### DESCRIPTION OF THE TASK
Only a number is expected in reply: the number of lines below that include the word "assumption".

▽

(** An invocation with something to write: it is fatal when [write] returns
    0 ("pipe"), a negative result ("write") or a byte count that is not a
    whole number of elements ("partial write"); otherwise exactly the
    elements whose bytes were written are consumed, and the others stay. *)
Theorem file_writer_consumes_what_was_written
        (sizeof_T : Z) (s : file_writer.t)
        (Hwidth : 1 <= sizeof_T)
        (Hsize : 0 < readable (file_writer.in_ s) * sizeof_T < 2 ^ 31) :
  let size := readable (file_writer.in_ s) * sizeof_T in
  let data := concat (items (file_writer.in_ s)) in
  let r := fst (sys_write (file_writer.fdout s) data size) in
  match file_writer.run sizeof_T s with
  | Done s' =>
      exists k,
        r = k * sizeof_T
        /\ 0 < k <= readable (file_writer.in_ s)
        /\ items (file_writer.in_ s')
           = skipn (Z.to_nat k) (items (file_writer.in_ s))
        /\ writes (file_writer.fdout s')
           = writes (file_writer.fdout s) ++ [mkwrite data size r]
  | Fatal msg =>
      (msg = "pipe"%string /\ r = 0)
      \/ (msg = "write"%string /\ r < 0)
      \/ (msg = "partial write"%string /\ 0 < r /\ r mod sizeof_T <> 0)
  | _ => False
  end.
Proof.
  intros size data r. unfold file_writer.run. fold size.
  rewrite (to_ulong_small size), (to_int_small size) by (unfold size; lia).
  rewrite (to_ulong_small size) by (unfold size; lia).
  destruct (Z.eqb_spec size 0); [unfold size in *; lia |].
  unfold rd. fold data.
  destruct (sys_write_result (file_writer.fdout s) data size ltac:(unfold size; lia))
    as (Hr & Hlog).
  subst r.
  destruct (sys_write (file_writer.fdout s) data size) as [r fd'] eqn:Hw.
  cbn [fst snd] in *.
  rewrite (to_int_small r) by (unfold size in *; lia).
  destruct (Z.eqb_spec r 0) as [H0 | Hn0]; [left; split; [reflexivity | assumption] |].
  destruct (Z.ltb_spec r 0) as [Hneg | Hpos];
    [right; left; split; [reflexivity | assumption] |].
  rewrite (to_ulong_small r) by (unfold size in *; lia).
  destruct (Z.eqb_spec (r mod sizeof_T) 0) as [Hmul | Hnot];
    [| right; right; repeat split; (reflexivity || lia)].
  cbn [negb].
  pose proof (Z.div_mod r sizeof_T ltac:(lia)) as Hdm.
  exists (r / sizeof_T). cbn [file_writer.in_ file_writer.fdout read items].
  repeat split.
  - lia.
  - assert (0 <= r / sizeof_T) by (apply Z.div_pos; lia). nia.
  - apply Z.div_le_upper_bound; [lia |]. unfold size in Hr. lia.
  - exact Hlog.
Qed.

△

### WRITTEN RESPONSE
2